3.7.1 Forward analysis example

From a “what if?” perspective, we would like to explore the effects of choosing different combinations of the two task alternatives: Chat and Text. For example, if we were to start with exploring the effects of implementing Text and not Chat, we would place initial labels of satisfied and denied, respectively. When initiating the algorithm for such analysis questions, initial labels would be propagated, iteratively, through links, stopping to collect human judgment when necessary. We illustrate the iterative steps as follows.

Iteration 1. Initial labels are propagated through the first set of links, with Text and Chat directly as sources. Comfortableness (with Service) receives incoming labels of partially denied, partially satisfied, and requires human judgment, Immediacy receives labels of denied and partially denied, resulting in an automatic label of denied, Help be acquired is satisfied via the satisfaction of one means-ends alternative, and Anonymity receives labels of partially satisfied and partially satisfied, also requiring human judgment.

The judgment questions are posed to the user, for example:

  • Comfortable in Kids and Youth has received the following labels.

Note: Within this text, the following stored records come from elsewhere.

(* ===== verification/SysEntry.v ===== *)
(** * How arguments reach a system call (Project0/submission/syscalls.h)

    The macro [SYSCALL_DEFINEx] makes two functions of a definition: [SyS_name], which is
    entered from user mode and takes every argument as a [long] (or [long long]), and the
    body [SYSC_name], which is called with the arguments cast to the declared types.  It
    also fails to compile when a type is wider than that, and describes the call for
    tracing.  The types that other headers name are an argument, [typedef]. *)

From S2P Require Import Prelude SysBase.

(** ** Types *)

Inductive rank : Type := Char | Short | Int | Long | LongLong | Int128 | Pointer.
Record layout : Type := mkLayout { signed : bool; rank_of : rank }.

(** A type as the declarations write it. *)
Inductive ctype : Type :=
  | T_int | T_unsigned_int | T_unsigned | T_long | T_unsigned_long
  | T_ptr (text : string)           (* anything that ends in [*] *)
  | T_name (text : string).         (* a name that another header defines *)

(** The stringification [#t]. *)
Definition type_text (t : ctype) : string :=
  match t with
  | T_int => "int" | T_unsigned_int => "unsigned int" | T_unsigned => "unsigned"
  | T_long => "long" | T_unsigned_long => "unsigned long" | T_ptr s | T_name s => s
  end%string.

#[global] Instance rank_eq_dec : EqDecision rank.
Proof. solve_decision. Defined.
#[global] Instance ctype_eq_dec : EqDecision ctype.
Proof. solve_decision. Defined.

Section abi.
Context (width : Z) (typedef : string → option layout).

Definition resolve (t : ctype) : option layout :=
  match t with
  | T_int => Some (mkLayout true Int)
  | T_unsigned_int | T_unsigned => Some (mkLayout false Int)
  | T_long => Some (mkLayout true Long)
  | T_unsigned_long => Some (mkLayout false Long)
  | T_ptr _ => Some (mkLayout false Pointer)
  | T_name s => typedef s
  end.

(** In bits.  The layouts are those of integers and pointers; no call of sys.c and no
    prototype has a parameter of a floating type. *)
Definition sizeof (l : layout) : Z :=
  match rank_of l with
  | Char => 8 | Short => 16 | Int => 32 | Long | Pointer => width | LongLong => 64 | Int128 => 128
  end.

(** The value of type [l] that [v] is converted to. *)
Definition convert (l : layout) (v : Z) : Z :=
  if signed l then (v + 2 ^ (sizeof l - 1)) mod 2 ^ sizeof l - 2 ^ (sizeof l - 1) else v mod 2 ^ sizeof l.

(** ** The macros *)

(** [__MAP(n, m, t1, a1, ...)]; there are macros for up to six pairs. *)
Definition MAP {A} (n : nat) (m : ctype → string → A) (l : list (ctype * string)) : option (list A) :=
  if decide (n = length l ∧ n ≤ 6)%nat then Some ((λ '(t, a), m t a) <$> l) else None.

Definition TYPE_IS_LL (l : layout) : bool := bool_decide (rank_of l = LongLong).

(** The type of the parameter of [SyS_name]. *)
Definition SC_LONG (l : layout) : layout := mkLayout true (if TYPE_IS_LL l then LongLong else Long).

Definition SC_CAST (l : layout) (a : Z) : Z := convert l a.

(** [BUILD_BUG_ON_ZERO]: [false] does not compile. *)
Definition SC_TEST (l : layout) : bool := negb (negb (TYPE_IS_LL l) && (width <? sizeof l)).

(** [SYSCALL_DEFINEx(x, _name, t1, a1, ...)] *)
Record sysdef : Type := mkDef { sys_name : string; nb : nat; params : list (ctype * string) }.

(** The types of a definition, if all of them are known and it compiles. *)
Definition checked_types (d : sysdef) : option (list layout) :=
  ts ← MAP (nb d) (λ t _, t) (params d);
  ls ← mapM resolve ts;
  if forallb SC_TEST ls then Some ls else None.

(** The entry [SyS_name], with what the caller left in its parameters. *)
Definition SyS {R} (d : sysdef) (SYSC : list Z → option R) (regs : list Z) : option R :=
  ls ← checked_types d;
  if decide (length regs = length ls) then SYSC (zip_with SC_CAST ls (zip_with (λ l r, convert (SC_LONG l) r) ls regs))
  else None.

(** *** Tracing *)

(** A [struct trace_event_call]; what is the address of an object of another file, or of
    the metadata, is the name of that object. *)
Record trace_event_call : Type := mkEvent {
  ev_class : string; ev_name : string; ev_funcs : string; ev_data : string; ev_flags : string;
}.

Definition SYSCALL_TRACE_ENTER_EVENT (sname : string) : trace_event_call :=
  mkEvent "event_class_syscall_enter" ("sys_enter" +:+ sname) "enter_syscall_print_funcs"
    ("__syscall_meta_" +:+ sname) "TRACE_EVENT_FL_CAP_ANY".

Definition SYSCALL_TRACE_EXIT_EVENT (sname : string) : trace_event_call :=
  mkEvent "event_class_syscall_exit" ("sys_exit" +:+ sname) "exit_syscall_print_funcs"
    ("__syscall_meta_" +:+ sname) "TRACE_EVENT_FL_CAP_ANY".

(** A [struct syscall_metadata]; [None] is NULL. *)
Record metadata : Type := mkMeta {
  m_name : string; syscall_nr : Z; nb_args : nat; m_types : option (list string); m_args : option (list string);
  enter_event : trace_event_call; exit_event : trace_event_call; enter_fields : list string;
}.

(** [None]: it does not expand.  [sname] is the name with a [_] before it. *)
Definition SYSCALL_METADATA (sname : string) (nb : nat) (l : list (ctype * string)) : option metadata :=
  types ← MAP nb (λ t _, type_text t) l;
  args ← MAP nb (λ _ a, a) l;
  let ptr (l : list string) := if (nb =? 0)%nat then None else Some l in
  Some (mkMeta ("sys" +:+ sname) (-1) nb (ptr types) (ptr args) (SYSCALL_TRACE_ENTER_EVENT sname)
    (SYSCALL_TRACE_EXIT_EVENT sname) []).

(** The metadata of a definition. *)
Definition metadata_of (d : sysdef) : option metadata := SYSCALL_METADATA ("_" +:+ sys_name d) (nb d) (params d).
End abi.

(** ** The definitions of sys.c *)

Definition def (nm : string) (l : list (ctype * string)) : sysdef := mkDef nm (length l) l.

Definition def_setpriority : sysdef := def "setpriority" [(T_int, "which"); (T_int, "who"); (T_int, "niceval")].
Definition def_getpriority : sysdef := def "getpriority" [(T_int, "which"); (T_int, "who")].
Definition def_setregid : sysdef := def "setregid" [(T_name "gid_t", "rgid"); (T_name "gid_t", "egid")].
Definition def_setgid : sysdef := def "setgid" [(T_name "gid_t", "gid")].
Definition def_setreuid : sysdef := def "setreuid" [(T_name "uid_t", "ruid"); (T_name "uid_t", "euid")].
Definition def_setuid : sysdef := def "setuid" [(T_name "uid_t", "uid")].
Definition def_setresuid : sysdef :=
  def "setresuid" [(T_name "uid_t", "ruid"); (T_name "uid_t", "euid"); (T_name "uid_t", "suid")].
Definition def_getresuid : sysdef :=
  def "getresuid" [(T_ptr "uid_t __user *", "ruidp"); (T_ptr "uid_t __user *", "euidp"); (T_ptr "uid_t __user *", "suidp")].
Definition def_setresgid : sysdef :=
  def "setresgid" [(T_name "gid_t", "rgid"); (T_name "gid_t", "egid"); (T_name "gid_t", "sgid")].
Definition def_getresgid : sysdef :=
  def "getresgid" [(T_ptr "gid_t __user *", "rgidp"); (T_ptr "gid_t __user *", "egidp"); (T_ptr "gid_t __user *", "sgidp")].
Definition def_setfsuid : sysdef := def "setfsuid" [(T_name "uid_t", "uid")].
Definition def_setfsgid : sysdef := def "setfsgid" [(T_name "gid_t", "gid")].
Definition def_getpid : sysdef := def "getpid" [].
Definition def_gettid : sysdef := def "gettid" [].
Definition def_getppid : sysdef := def "getppid" [].
Definition def_getuid : sysdef := def "getuid" [].
Definition def_geteuid : sysdef := def "geteuid" [].
Definition def_getgid : sysdef := def "getgid" [].
Definition def_getegid : sysdef := def "getegid" [].
Definition def_times : sysdef := def "times" [(T_ptr "struct tms __user *", "tbuf")].
Definition def_setpgid : sysdef := def "setpgid" [(T_name "pid_t", "pid"); (T_name "pid_t", "pgid")].
Definition def_getpgid : sysdef := def "getpgid" [(T_name "pid_t", "pid")].
Definition def_getpgrp : sysdef := def "getpgrp" [].
Definition def_getsid : sysdef := def "getsid" [(T_name "pid_t", "pid")].
Definition def_setsid : sysdef := def "setsid" [].
Definition def_newuname : sysdef := def "newuname" [(T_ptr "struct new_utsname __user *", "name")].
Definition def_uname : sysdef := def "uname" [(T_ptr "struct old_utsname __user *", "name")].
Definition def_olduname : sysdef := def "olduname" [(T_ptr "struct oldold_utsname __user *", "name")].
Definition def_sethostname : sysdef := def "sethostname" [(T_ptr "char __user *", "name"); (T_int, "len")].
Definition def_gethostname : sysdef := def "gethostname" [(T_ptr "char __user *", "name"); (T_int, "len")].
Definition def_setdomainname : sysdef := def "setdomainname" [(T_ptr "char __user *", "name"); (T_int, "len")].
Definition def_getrlimit : sysdef :=
  def "getrlimit" [(T_unsigned_int, "resource"); (T_ptr "struct rlimit __user *", "rlim")].
Definition def_old_getrlimit : sysdef :=
  def "old_getrlimit" [(T_unsigned_int, "resource"); (T_ptr "struct rlimit __user *", "rlim")].
Definition def_prlimit64 : sysdef :=
  def "prlimit64" [(T_name "pid_t", "pid"); (T_unsigned_int, "resource"); (T_ptr "const struct rlimit64 __user *", "new_rlim"); (T_ptr "struct rlimit64 __user *", "old_rlim")].
Definition def_setrlimit : sysdef :=
  def "setrlimit" [(T_unsigned_int, "resource"); (T_ptr "struct rlimit __user *", "rlim")].
Definition def_getrusage : sysdef := def "getrusage" [(T_int, "who"); (T_ptr "struct rusage __user *", "ru")].
Definition def_umask : sysdef := def "umask" [(T_int, "mask")].
Definition def_prctl : sysdef :=
  def "prctl" [(T_int, "option"); (T_unsigned_long, "arg2"); (T_unsigned_long, "arg3"); (T_unsigned_long, "arg4"); (T_unsigned_long, "arg5")].
Definition def_getcpu : sysdef :=
  def "getcpu" [(T_ptr "unsigned __user *", "cpup"); (T_ptr "unsigned __user *", "nodep"); (T_ptr "struct getcpu_cache __user *", "unused")].
Definition def_sysinfo : sysdef := def "sysinfo" [(T_ptr "struct sysinfo __user *", "info")].
Definition def_cs3013_syscall1 : sysdef := def "cs3013_syscall1" [].
Definition def_cs3013_syscall2 : sysdef := def "cs3013_syscall2" [].
Definition def_cs3013_syscall3 : sysdef := def "cs3013_syscall3" [].

(** Every call that sys.c defines. *)
Definition sys_defs : list sysdef :=
  [def_setpriority; def_getpriority; def_setregid; def_setgid; def_setreuid; def_setuid;
   def_setresuid; def_getresuid; def_setresgid; def_getresgid; def_setfsuid; def_setfsgid; def_getpid;
   def_gettid; def_getppid; def_getuid; def_geteuid; def_getgid; def_getegid; def_times; def_setpgid;
   def_getpgid; def_getpgrp; def_getsid; def_setsid; def_newuname; def_uname; def_olduname;
   def_sethostname; def_gethostname; def_setdomainname; def_getrlimit; def_old_getrlimit;
   def_prlimit64; def_setrlimit; def_getrusage; def_umask; def_prctl; def_getcpu; def_sysinfo;
   def_cs3013_syscall1; def_cs3013_syscall2; def_cs3013_syscall3].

Please select a resulting label.

$$\begin{aligned}&\hbox {Partially Denied from } {\mathsf {Use\,Chat\,Room}} \\&\hbox {Partially Satisfied from } {\mathsf {Use\,Text\,Messaging}} \\&< \hbox {selection from list of possible labels}> \end{aligned}$$

In which case, the user decides that Comfortableness has a conflict label. A similar question is posed for Anonymity, receiving partially satisfied from both Chat and Text. In this case, the user judges the softgoal to be partially satisfied, deciding not to promote multiple partial satisfaction labels to the full label.

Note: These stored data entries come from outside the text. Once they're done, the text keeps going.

Definition proto_recent : list prototype :=
  [proto "sys_getcpu" [T_ptr "unsigned __user *"; T_ptr "unsigned __user *"; T_ptr "struct getcpu_cache __user *"];
   proto "sys_signalfd" [T_int; T_ptr "sigset_t __user *"; T_name "size_t"];
   proto "sys_signalfd4" [T_int; T_ptr "sigset_t __user *"; T_name "size_t"; T_int];
   proto "sys_timerfd_create" [T_int; T_int];
   proto "sys_timerfd_settime" [T_int; T_int; T_ptr "const struct itimerspec __user *"; T_ptr "struct itimerspec __user *"];
   proto "sys_timerfd_gettime" [T_int; T_ptr "struct itimerspec __user *"];
   proto "sys_eventfd" [T_unsigned_int];
   proto "sys_eventfd2" [T_unsigned_int; T_int];
   proto "sys_memfd_create" [T_ptr "const char __user *"; T_unsigned_int];
   proto "sys_userfaultfd" [T_int];
   proto "sys_fallocate" [T_int; T_int; T_name "loff_t"; T_name "loff_t"];
   proto "sys_old_readdir" [T_unsigned_int; T_ptr "struct old_linux_dirent __user *"; T_unsigned_int];
   proto "sys_pselect6" [T_int; T_ptr "fd_set __user *"; T_ptr "fd_set __user *"; T_ptr "fd_set __user *"; T_ptr "struct timespec __user *"; T_ptr "void __user *"];
   proto "sys_ppoll" [T_ptr "struct pollfd __user *"; T_unsigned_int; T_ptr "struct timespec __user *"; T_ptr "const sigset_t __user *"; T_name "size_t"];
   proto "sys_fanotify_init" [T_unsigned_int; T_unsigned_int];
   proto "sys_fanotify_mark" [T_int; T_unsigned_int; T_name "u64"; T_int; T_ptr "const char __user *"];
   proto "sys_syncfs" [T_int];
   proto "sys_fork" [];
   proto "sys_vfork" [];
   proto_if "CONFIG_CLONE_BACKWARDS" "sys_clone" [T_unsigned_long; T_unsigned_long; T_ptr "int __user *"; T_unsigned_long; T_ptr "int __user *"];
   proto_if "!CONFIG_CLONE_BACKWARDS && CONFIG_CLONE_BACKWARDS3" "sys_clone" [T_unsigned_long; T_unsigned_long; T_int; T_ptr "int __user *"; T_ptr "int __user *"; T_unsigned_long];
   proto_if "!CONFIG_CLONE_BACKWARDS && !CONFIG_CLONE_BACKWARDS3" "sys_clone" [T_unsigned_long; T_unsigned_long; T_ptr "int __user *"; T_ptr "int __user *"; T_unsigned_long];
   proto "sys_execve" [T_ptr "const char __user *"; T_ptr "const char __user *const __user *"; T_ptr "const char __user *const __user *"];
   proto "sys_perf_event_open" [T_ptr "struct perf_event_attr __user *"; T_name "pid_t"; T_int; T_int; T_unsigned_long];
   proto "sys_mmap_pgoff" [T_unsigned_long; T_unsigned_long; T_unsigned_long; T_unsigned_long; T_unsigned_long; T_unsigned_long];
   proto "sys_old_mmap" [T_ptr "struct mmap_arg_struct __user *"];
   proto "sys_name_to_handle_at" [T_int; T_ptr "const char __user *"; T_ptr "struct file_handle __user *"; T_ptr "int __user *"; T_int];
   proto "sys_open_by_handle_at" [T_int; T_ptr "struct file_handle __user *"; T_int];
   proto "sys_setns" [T_int; T_int];
   proto "sys_process_vm_readv" [T_name "pid_t"; T_ptr "const struct iovec __user *"; T_unsigned_long; T_ptr "const struct iovec __user *"; T_unsigned_long; T_unsigned_long];
   proto "sys_process_vm_writev" [T_name "pid_t"; T_ptr "const struct iovec __user *"; T_unsigned_long; T_ptr "const struct iovec __user *"; T_unsigned_long; T_unsigned_long];
   proto "sys_kcmp" [T_name "pid_t"; T_name "pid_t"; T_int; T_unsigned_long; T_unsigned_long];
   proto "sys_finit_module" [T_int; T_ptr "const char __user *"; T_int];
   proto "sys_seccomp" [T_unsigned_int; T_unsigned_int; T_ptr "const char __user *"];
   proto "sys_getrandom" [T_ptr "char __user *"; T_name "size_t"; T_unsigned_int];
   proto "sys_bpf" [T_int; T_ptr "union bpf_attr *"; T_unsigned_int];
   proto "sys_execveat" [T_int; T_ptr "const char __user *"; T_ptr "const char __user *const __user *"; T_ptr "const char __user *const __user *"; T_int];
   proto "sys_membarrier" [T_int; T_int];
   proto "sys_mlock2" [T_unsigned_long; T_name "size_t"; T_int];
   proto "sys_cs3013_syscall1" [];
   proto "sys_cs3013_syscall2" [];
   proto "sys_cs3013_syscall3" []].

Definition prototypes : list prototype :=
  proto_ids_times ++ proto_sched_signals ++ proto_files ++ proto_memory_fds ++
  proto_io_sockets ++ proto_names_ipc ++ proto_at_calls ++ proto_recent.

Iteration 2. The algorithm propagates through the next set of links, using provided judgments as part of the set of labels to be propagated. Judgment is again required for Comfortableness, now having an additional input of partially satisfied from Anonymity. In this case, the softgoal is judged to be partially satisfied. Get Effective Help has incoming labels of partially denied from Immediacy, partially satisfied from Anonymity and Conflict from Comfortableness (the label being propagated is still the label from the previous iteration). The user decides this softgoal has a conflicting evaluation label.

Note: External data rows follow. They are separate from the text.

(* ===== verification/Programs.v ===== *)
(** * The small programs

    The module hello.c of Project0, the programs seymour.c of Project1 and goodbye.c of
    Project2, and the two files of Project2/virusScan that are read with cat.  The system
    calls of goodbye.c go through the table that the interceptor changes, the reads of cat
    through its new [read]. *)

From S2P Require Import Prelude CString SysInfo Interceptor InterceptorProps.
From Stdlib Require Import Ascii.

(** ** hello.c *)

Definition hello_init : Z * list string := (0, ["Hello World!"]%string).
Definition hello_cleanup : list string := ["Cleaning up module."]%string.

(** insmod and rmmod: a module that does not load is not unloaded. *)
Definition hello_session : list string :=
  let '(r, o) := hello_init in if r =? 0 then o ++ hello_cleanup else o.

Lemma hello_log : hello_session = ["Hello World!"; "Cleaning up module."]%string.
Proof. done. Qed.

(** ** seymour.c *)

(** [for (long i = 0; i < n; i++);] on a machine whose [long] has [width] bits:
    [Some None]: [i++] overflows; [None]: more fuel is needed. *)
Fixpoint wait_loop (width : Z) (fuel : nat) (i n : Z) : option (option Z) :=
  match fuel with
  | O => None
  | S fuel' =>
      if i <? n then
        if i + 1 <? 2 ^ (width - 1) then wait_loop width fuel' (i + 1) n else Some None
      else Some (Some i)
  end.

Definition seymour_main (width : Z) (fuel : nat) : option (list string) :=
  r ← wait_loop width fuel 0 525600000;
  Some (match r with Some _ => ["Seymour waited for you."]%string | None => [] end).

Lemma wait_loop_ends width n fuel i : 0 ≤ i ≤ n → n < 2 ^ (width - 1) → n - i < Z.of_nat fuel →
  wait_loop width fuel i n = Some (Some n).
Proof.
  revert i. induction fuel as [|fuel IH]; intros i Hi Hn Hf; [lia|]. simpl.
  destruct (Z.ltb_spec i n); [|by assert (i = n) as -> by lia].
  rewrite (proj2 (Z.ltb_lt _ _)) by lia. apply IH; lia.
Qed.

(** The program ends and prints its line on every machine with a [long] of 31 bits or
    more: the counter does not overflow. *)
Theorem seymour_ends (width : Z) (fuel : nat) :
  31 ≤ width → 525600000 < Z.of_nat fuel → seymour_main width fuel = Some ["Seymour waited for you."]%string.
Proof.
  intros Hw Hf. unfold seymour_main. rewrite (wait_loop_ends width 525600000); [done|lia| |lia].
  apply (Z.lt_le_trans _ (2 ^ 30)); [lia|]. apply Z.pow_le_mono_r; lia.
Qed.

(** ** goodbye.c *)

(** A line of the kernel's log: from sys.c or from the interceptor. *)
Inductive line : Type := Sys (s : string) | Mod (m : msg).

Section goodbye.
Context (b : build).

(** The functions at the addresses of the table: [old1] is the address of the kernel's own
    [sys_cs3013_syscall1]. *)
Definition text (old1 a : Z) : option (Z * list line) :=
  if a =? new_syscall1 b then
    let '(r, o) := new_sys_cs3013_syscall1 in Some (r, Mod <$> o)
  else if a =? old1 then
    let '(r, o) := cs3013_syscall1 in Some (r, Sys <$> o)
  else None.

(** [syscall(n)]: the value it returns and the lines the kernel logs. *)
Context (syscall : kernel → Z → Z * list line).

Definition goodbye_testCall1 (k : kernel) : Z * list line := syscall k 377.

Definition goodbye_main (k : kernel) : list string * list line :=
  let '(r, o) := goodbye_testCall1 k in
  (["The return values of the system calls are:"; tab +:+ "cs3013_syscall1: " +:+ pretty r]%string, o).
End goodbye.

(** The kernel calls the function whose address is entry [n] of its table at [t]. *)
Definition through_table (b : build) (old1 t : Z) (syscall : kernel → Z → Z * list line) : Prop :=
  ∀ k n r, text b old1 (mem k (entry b t n)) = Some r → syscall k n = r.

(** What goodbye.c prints in any case. *)
Definition goodbye_out : list string :=
  ["The return values of the system calls are:"; tab +:+ "cs3013_syscall1: 0"]%string.

(** C40. The program goodbye.c before, while and after the module is loaded, when the kernel
    answers [syscall] with the function in its table: what the program prints is the same,
    the log has the line of the kernel's call, then the one of the module, then again the
    one of the kernel's call. *)
Theorem goodbye_module (b : build) (fuel : nat) (k : kernel) (t old1 : Z) (syscall : kernel → Z → Z * list line) :
  through_table b old1 t syscall →
  NoDup (numbers b) → 0 < word b → NR_syscall1 b = 377 →
  find_sys_call_table b fuel k = Done (Some t) k [Found t] →
  mem k (entry b t 377) = old1 → old1 ≠ new_syscall1 b →
  ∃ k1 k2, interceptor_start b fuel k = Done 0 k1 [Found t; Loaded] ∧
    interceptor_end b k1 = Done tt k2 [Unloaded] ∧
    goodbye_main syscall k = (goodbye_out, [Sys "'Hello, world!' -- syscall1"]) ∧
    goodbye_main syscall k1 = (goodbye_out, [Mod Goodbye]) ∧
    goodbye_main syscall k2 = goodbye_main syscall k.
Proof.
  intros Hsys Hnd Hw Hnr Hf Hold Hne. eexists _, _. rewrite (start_ok b fuel k t Hf). split; [done|].
  split; [by apply (end_ok b _ t)|]. unfold goodbye_main, goodbye_testCall1.
  pose proof (written_entries b Hnd Hw t (mem k) (new_syscall1 b) (new_syscall2 b) (new_open b) (new_close b)
    (new_read b)) as He.
  unfold numbers in He. rewrite !fmap_cons, Hnr in He. injection He as He _ _ _ _.
  assert (text b old1 old1 = Some (0, [Sys "'Hello, world!' -- syscall1"])) as Ht.
  { unfold text. by rewrite Z.eqb_refl, (proj2 (Z.eqb_neq old1 _)). }
  rewrite (Hsys k 377 _ ltac:(rewrite Hold; exact Ht)).
  split_and!; [done| |].
  - erewrite (Hsys _ 377); [|cbn [mem]; rewrite He; unfold text; by rewrite Z.eqb_refl]. done.
  - erewrite (Hsys _ 377); [|cbn [mem set_mem set_cr0 ref_syscall1 ref_syscall2 ref_open ref_close ref_read];
      rewrite written_back, Hold; exact Ht]. done.
Qed.

(** A kernel that does so; a number without a function gives -1. *)
Definition table_call (b : build) (old1 t : Z) (k : kernel) (n : Z) : Z * list line :=
  default (-1, []) (text b old1 (mem k (entry b t n))).

Lemma table_call_through b old1 t : through_table b old1 t (table_call b old1 t).
Proof. intros k n r E. unfold table_call. by rewrite E. Qed.

Lemma goodbye_module_witness :
  ∃ k1, interceptor_start demo_build 5 demo_kernel = Done 0 k1 [Found 1008; Loaded] ∧
    goodbye_main (table_call demo_build 4024 1008) k1 = (goodbye_out, [Mod Goodbye]).
Proof.
  destruct (goodbye_module demo_build 5 demo_kernel 1008 4024 (table_call demo_build 4024 1008))
    as (k1 & k2 & H1 & _ & _ & H2 & _);
    [apply table_call_through|apply (bool_decide_unpack _); by vm_compute|by vm_compute..|].
  exists k1. split; [exact H1|exact H2].
Defined.

(** ** virusScan *)

(** The original [read] on a file with contents [file] from position [pos] on. *)
Definition file_read (file : list ascii) (pos : Z) (buf : list ascii) (count : Z) : Z * list ascii :=
  let got := take (Z.to_nat count) (drop (Z.to_nat pos) file) in
  (zlen got, got ++ drop (length got) buf).

(** [cat]: read into the same buffer until nothing more comes; the log. *)
Fixpoint cat (fuel : nat) (uid fd : Z) (file : list ascii) (pos : Z) (buf : list ascii) (count : Z) :
    option (list msg) :=
  match fuel with
  | O => None
  | S fuel' =>
      '(code, buf', o) ← new_sys_read (λ _, file_read file pos) uid fd buf count;
      if code =? 0 then Some o
      else o' ← cat fuel' uid fd file (pos + code) buf' count; Some (o ++ o')
  end.

Definition aVirus : list ascii :=
  String.list_ascii_of_string "Gotta have a lot of text here I don't know. VIRUS. Yeah. Text. Woo." ++ [newline].
Definition notAVirus : list ascii := String.list_ascii_of_string "This isn't a vIrUs!" ++ [newline].

Lemma file_read_first file buf : zlen file ≤ zlen buf →
  file_read file 0 buf (zlen buf) = (zlen file, file ++ drop (length file) buf).
Proof. intros H. unfold file_read. rewrite drop_0, take_ge by (unfold zlen in *; lia). done. Qed.

Lemma file_read_end file buf count : file_read file (zlen file) buf count = (0, buf).
Proof. unfold file_read. rewrite drop_ge by (unfold zlen; lia). by rewrite take_nil. Qed.

Lemma user_read ref uid fd buf count code buf' (m : bool) :
  1000 ≤ uid → 0 ≤ code → ref fd buf count = (code, buf') → contstr buf' count VIRUS = Some m →
  new_sys_read ref uid fd buf count = Some (code, buf', if m then [Malicious uid fd] else []).
Proof.
  intros Hu Hc E Hm. unfold new_sys_read. rewrite E, Hm.
  by rewrite (proj2 (Z.leb_le 1000 uid)), (proj2 (Z.leb_le 0 code)) by done.
Qed.

(** [cat] of a file that fits into its buffer, by a user: if the buffer holds the word once
    the file has been read, it is reported twice, the second time by the read that finds
    the end of the file (as the recorded log shows for aVirus); otherwise never. *)
Theorem cat_reports (fuel : nat) (uid fd : Z) (file buf : list ascii) :
  1000 ≤ uid → file ≠ [] → zlen file ≤ zlen buf → (2 ≤ fuel)%nat →
  ∃ o, cat fuel uid fd file 0 buf (zlen buf) = Some o ∧
    ((∃ l1 l2, file ++ drop (length file) buf = l1 ++ VIRUS ++ l2) → o = [Malicious uid fd; Malicious uid fd]) ∧
    (¬ (∃ l1 l2, file ++ drop (length file) buf = l1 ++ VIRUS ++ l2) → o = []).
Proof.
  intros Hu Hne Hl Hf. destruct fuel as [|[|fuel]]; [lia..|]. set (buf' := file ++ _).
  assert (zlen buf' = zlen buf) as Hb by (subst buf'; unfold zlen in *; rewrite length_app, length_drop; lia).
  destruct (contstr_spec buf' VIRUS (zlen buf)) as (m & Em & Hm); [done|rewrite Hb; unfold zlen; lia|].
  rewrite take_ge in Hm by (rewrite <-Hb; unfold zlen; lia). cbn [cat].
  assert (0 ≤ zlen file) as Hz by (unfold zlen; lia).
  rewrite (user_read _ uid fd _ _ _ _ m Hu Hz (file_read_first file buf Hl) Em). cbn [mbind option_bind].
  rewrite (proj2 (Z.eqb_neq (zlen file) 0)) by (destruct file; [done|unfold zlen; simpl; lia]). rewrite Z.add_0_l.
  rewrite (user_read _ uid fd _ _ _ _ m Hu (Z.le_refl 0) (file_read_end file buf' (zlen buf)) Em). cbn [mbind option_bind].
  eexists. split; [done|]. destruct m; split; try done; intros H; exfalso; [by apply H, Hm|]. by apply Hm in H.
Qed.

Lemma cat_reports_witness :
  cat 2 1000 3 aVirus 0 (replicate 128 "000"%char) 128 = Some [Malicious 1000 3; Malicious 1000 3] ∧
  cat 2 1000 3 notAVirus 0 (replicate 128 "000"%char) 128 = Some [].
Proof.
  split; [|by vm_compute].
  destruct (cat_reports 2 1000 3 aVirus (replicate 128 "000"%char)) as (o & E & H & _); [done|done|by vm_compute|done|].
  rewrite <-H; [exact E|]. exists (take 44 aVirus), (drop 49 aVirus ++ replicate 60 "000"%char). by vm_compute.
Defined.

Iteration 3. The algorithm propagates the label of the first judgment collected in the last round, partially satisfied for Comfortableness, and re-asks judgment for Get Effective Help. This time there are incoming labels of partially satisfied and partially denied (as before) and now partially satisfied from Comfortableness. In this case, with the new partial positive evidence, the user decides that Get Effective Help is partially satisfied. All labels have now been propagated and the procedure ends.

In this run of the analysis procedure, we have asked “What if Text is implemented and Chat is not?” Result show us that Immediacy would not be satisfied, while Comfortableness and Anonymity would be partially satisfied, resulting in a judgment of partial satisfaction for Get Effective Help. Although this selection requires some trade-offs among identified goals, it may be a viable alternative. Final results over our model subset are shown in Fig. 3.

We can perform forward analysis over the entire counseling model in a similar manner. Example results evaluating the Chat alternative over the entire model are shown in Fig. 5.

Fig. 5
figure 5

Model for youth counseling showing evaluation results for using a Cyber Café/Portal/Chat Room (initial forward labels in green/darker gray) (adapted from [28, 30])

3.7.2 Backward analysis example

In the forward direction, we have found a solution which achieves key goals in our model. However, we would like to know if there are others. Looking at Kids and Youth, we would like to find a solution, if possible, which achieves the actor root goals: Get Effective Help and Help be Acquired. As Get Effective Help is a softgoal as part of a highly interconnected model, we set its target to partially satisfied, while the target of Help be Acquired is set to satisfied. The backward algorithm makes several interactive iterations over this analysis question, as described in the following.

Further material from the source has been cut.